GRANDI LETTRICI CRESCONO a cura di Silvana Ferrari

 



Hella Haasse


Genius Loci

Iperborea 2011 - euro 9.50

recensione di Silvana Ferrari

 

Genius Loci, è un librino di poco più di cinquanta pagine; raccoglie due racconti, due gioielli, della scrittrice olandese Hella Haasse,

autrice di numerosi romanzi storici e di altri dai temi più intimisti, considerata una delle autrici più rappresentative della narrativa olandese. Il primo dà anche il titolo alla raccolta e l'altro è intitolato La casetta in fondo al giardino.
La sua capacità di introdurci nel mondo delle protagoniste dei due racconti, ricreando in chi legge le atmosfere, i ricordi, i giochi di fantasie inconsce, le emozioni rispetto ad un passato che ormai è solo dentro di loro e di un futuro percepito sempre più breve e quasi immediato, è talmente straordinaria da lasciarci stupite/i per la potenza, quasi magica, di cui le parole sono portatrici, della loro grandezza inventiva di creare un mondo.
Nel primo racconto una donna di mezza età trascorre in solitudine - il marito è via per motivi di lavoro - la sua prima estate nella casa di campagna che i due coniugi hanno fatto costruire per trascorrervi in totale pace e tranquillità le loro estati, lontani dalla casa di città dove vivono gran parte dell'anno.
La casa è al limitare di un bosco, sul versante di una collina ricca di vegetazione: un luogo che immediatamente l'affascina, l'attira e di cui sente nel contempo, il potere perturbante. Nelle lunghe giornate assolate e solitarie l'attrazione verso il bosco misterioso si fa più urgente spingendola sempre più all'interno della sua intricata mappa di alberi e di arbusti. Sente che quel luogo le muove ricordi, le fa emergere sentimenti nascosti, idee a cui non aveva voluto dare voce e spazio e immagini, quasi come lampi, suoni, odori, di una vita in un passato molto lontano. Insieme a immagini, lampi della sua vita, della vita che ha vissuto finora. I figli e un marito con cui ha condiviso gli ultimi trent'anni da moglie devota e leale in un legame di serena affettuosità, ma senza - ora se ne rende conto - alcun appagamento, alcun coinvolgimento.
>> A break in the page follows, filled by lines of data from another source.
(** X11. In the map [get_Metadata] returns, [xesam:artist] is there exactly
    when the [artist] field is filled; it is then the list of the pieces of
    the field between slashes: no piece holds a slash, and the pieces joined
    by slashes are the field again. *)
Theorem artist_list_of_metadata (st : State) (md : gmap string meta_value) :
  get_Metadata (Some st) = Ret (VDict md) ->
  (st !! "artist" = None \/ st !! "artist" = Some "" ->
   md !! "xesam:artist" = None)
  /\ (forall artist, st !! "artist" = Some artist -> artist <> "" ->
        exists pieces,
          md !! "xesam:artist" = Some (MArr pieces)
          /\ join "/" pieces = artist
          /\ Forall (fun piece => has_char "/" piece = false) pieces).
Proof.
  intros Hmd. destruct (get_Metadata_entries _ _ Hmd) as (file & _ & _ & Hfields).
  specialize (Hfields _ _ _ metadata_field_artist). split.
  - intros Hcase.
    assert (Hfilled : filled st "artist" = None).
    { unfold filled. destruct Hcase as [-> | ->]; reflexivity. }
    rewrite Hfilled in Hfields. exact Hfields.
  - intros artist Hst Hne.
    rewrite (proj2 (filled_Some st "artist" artist)) in Hfields by auto.
    destruct Hfields as (x & [= <-] & Hx).
    exists (split "/" artist). split; [exact Hx|]. split.
    + apply (join_split_from "/" "" artist).
    + apply split_from_pieces. reflexivity.
Qed.

Lemma artist_list_of_metadata_witness :
  exists md pieces,
    get_Metadata (Some Samples.song) = Ret (VDict md)
    /\ md !! "xesam:artist" = Some (MArr pieces)
    /\ join "/" pieces = "A/B".
Proof.
  eexists.
  assert (Hmd : get_Metadata (Some Samples.song) = Ret (VDict _)) by reflexivity.
  destruct (proj2 (artist_list_of_metadata _ _ Hmd) "A/B")
    as (pieces & Hpieces & Hjoin & _); [reflexivity | discriminate |].
  exists pieces. auto.
Defined.

(** X12. The map [get_Metadata] returns always names the track: it has the
    [mpris:trackid] of the [file] field, and when that field is not empty
    its [xesam:url] holds a scheme separator: the field itself when it has
    one, the field after [file://] otherwise. *)
Theorem track_entries_of_metadata (st : State) (md : gmap string meta_value) :
  get_Metadata (Some st) = Ret (VDict md) ->
  exists file,
    st !! "file" = Some file
    /\ md !! "mpris:trackid" = Some (MStr (get_track_id file))
    /\ (file = "" -> md !! "xesam:url" = None)
    /\ (file <> "" ->
        exists url, md !! "xesam:url" = Some (MStr url)
                    /\ str_in "://" url = true
                    /\ (str_in "://" file = true -> url = file)
                    /\ (str_in "://" file = false -> url = "file://" +:+ file)).
Proof.
  intros Hmd.
  destruct (get_Metadata_entries _ _ Hmd) as (file & Hfile & Hid & Hfields).
  specialize (Hfields _ _ _ metadata_field_file).
  exists file. split; [exact Hfile|]. split; [exact Hid|]. split.
  - intros ->. unfold filled in Hfields. rewrite Hfile in Hfields.
    exact Hfields.
  - intros Hne.
    rewrite (proj2 (filled_Some st "file" file)) in Hfields by auto.
    destruct Hfields as (x & [= <-] & Hx).
    exists (get_url file). split; [exact Hx|]. split; [apply str_in_get_url|].
    unfold get_url. split; intros ->; reflexivity.
Qed.

Lemma track_entries_of_metadata_witness :
  exists md file,
    get_Metadata (Some Samples.song) = Ret (VDict md)
    /\ Samples.song !! "file" = Some file
    /\ md !! "mpris:trackid" = Some (MStr (get_track_id file)).
Proof.
  eexists.
  assert (Hmd : get_Metadata (Some Samples.song) = Ret (VDict _)) by reflexivity.
  destruct (track_entries_of_metadata _ _ Hmd) as (file & Hfile & Hid & _).
  exists file. auto.
Defined.



(** ** A getter that raises *)

Lemma new_properties_raise (new_status : option State) (l : list string)
    (acc : gmap string value) (p : string)
    (getter : option State -> res value) :
  p ∈ l -> prop_dict p = Ret getter -> raises (getter new_status) ->
  raises (foldM (new_property new_status) l acc).
Proof.
  intros Hp Hdict [e He]. revert acc.
  induction l as [|q l IH]; intros acc.
  - apply elem_of_nil in Hp. destruct Hp.
  - cbn [foldM]. unfold mbind, res_mbind.
    destruct (new_property new_status acc q) as [acc1|e1] eqn:Hq;
      [|exists e1; reflexivity].
    rewrite res_bind_ret. apply elem_of_cons in Hp.
    destruct Hp as [-> | Hp]; [|exact (IH Hp acc1)].
    exfalso. revert Hq. unfold new_property, mbind, res_mbind.
    rewrite Hdict, res_bind_ret, He. discriminate.
Qed.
Una privazione che vive ora come una malformazione, la sensazione che la sua vita fosse trascorsa senza che lei l'avesse realmente vissuta.
Un giorno, in una parte inesplorata del bosco, coperto da un intrico di rami, scopre i resti di un pozzo, il cui muro crollato ne aveva nascosto l'apertura. Indagate le mappe dell'epoca, risulta che il pozzo, appartenente ai possedimenti di un'antica casata, i signori della regione, è legato alla storia di un cavaliere, che colpito dalla lebbra e allontanato dalla comunità in cui prima era onorato, lì visse segregato, in totale solitudine. Seduta sul tronco curvato di una betulla avverte nell'aria e in ciò che la circonda, una presenza tale da spingerla ad accarezzare e baciare l'albero coperto di scaglie alla pari della pelle di un lebbroso, traendone un piacere che mai aveva provato nella sua vita.
Il secondo racconto La casetta in fondo al giardino pone al centro il rapporto difficile di una donna con la madre anziana. Rapporto che da bambina aveva vissuto come totalizzante e che da adolescente, per sfuggire al suo potere e per conquistare la tanto sospirata indipendenza, aveva modificato trasformandolo in una forma di netta e radicale opposizione, se non addirittura, di avversione per quella donna ingombrante e eccessiva, dalla vitalità inesauribile a cui la famiglia, marito e figli, non bastava, non potendo lì esaurire tutta la sua energia. Una madre priva di senso materno, sempre sfuggente, sempre altrove, sempre pronta a inseguire nuove idee, nuove azioni, a occuparsi di altro, secondo gli impulsi del momento.
Ora è di fronte alla figlia in tutta la fragilità della sua vecchiaia, elemosinando comprensione e attenzioni, forse nel tentativo di sottometterla di nuovo a sé, di renderla di nuovo dipendente - questo sospetta la figlia.
Uno sguardo sbadato al giardino che circonda la casetta, un tempo capanno degli attrezzi e serra e ora, ristrutturata, divenuta abitazione della madre, riporta alla mente della figlia, come un velo improvvisamente squarciato, un ricordo d'infanzia carico di sofferenze, sepolto nelle profondità dell'io e di cui solo in quel momento ne capisce il vero significato. Un episodio totalmente cancellato dalla coscienza che aveva segnato, così credeva la madre, il loro difficile rapporto. Lei, la figlia, vittima dell'episodio, lascia correre sentendo di aver riportato una vittoria su di lei lasciandola nell'incertezza.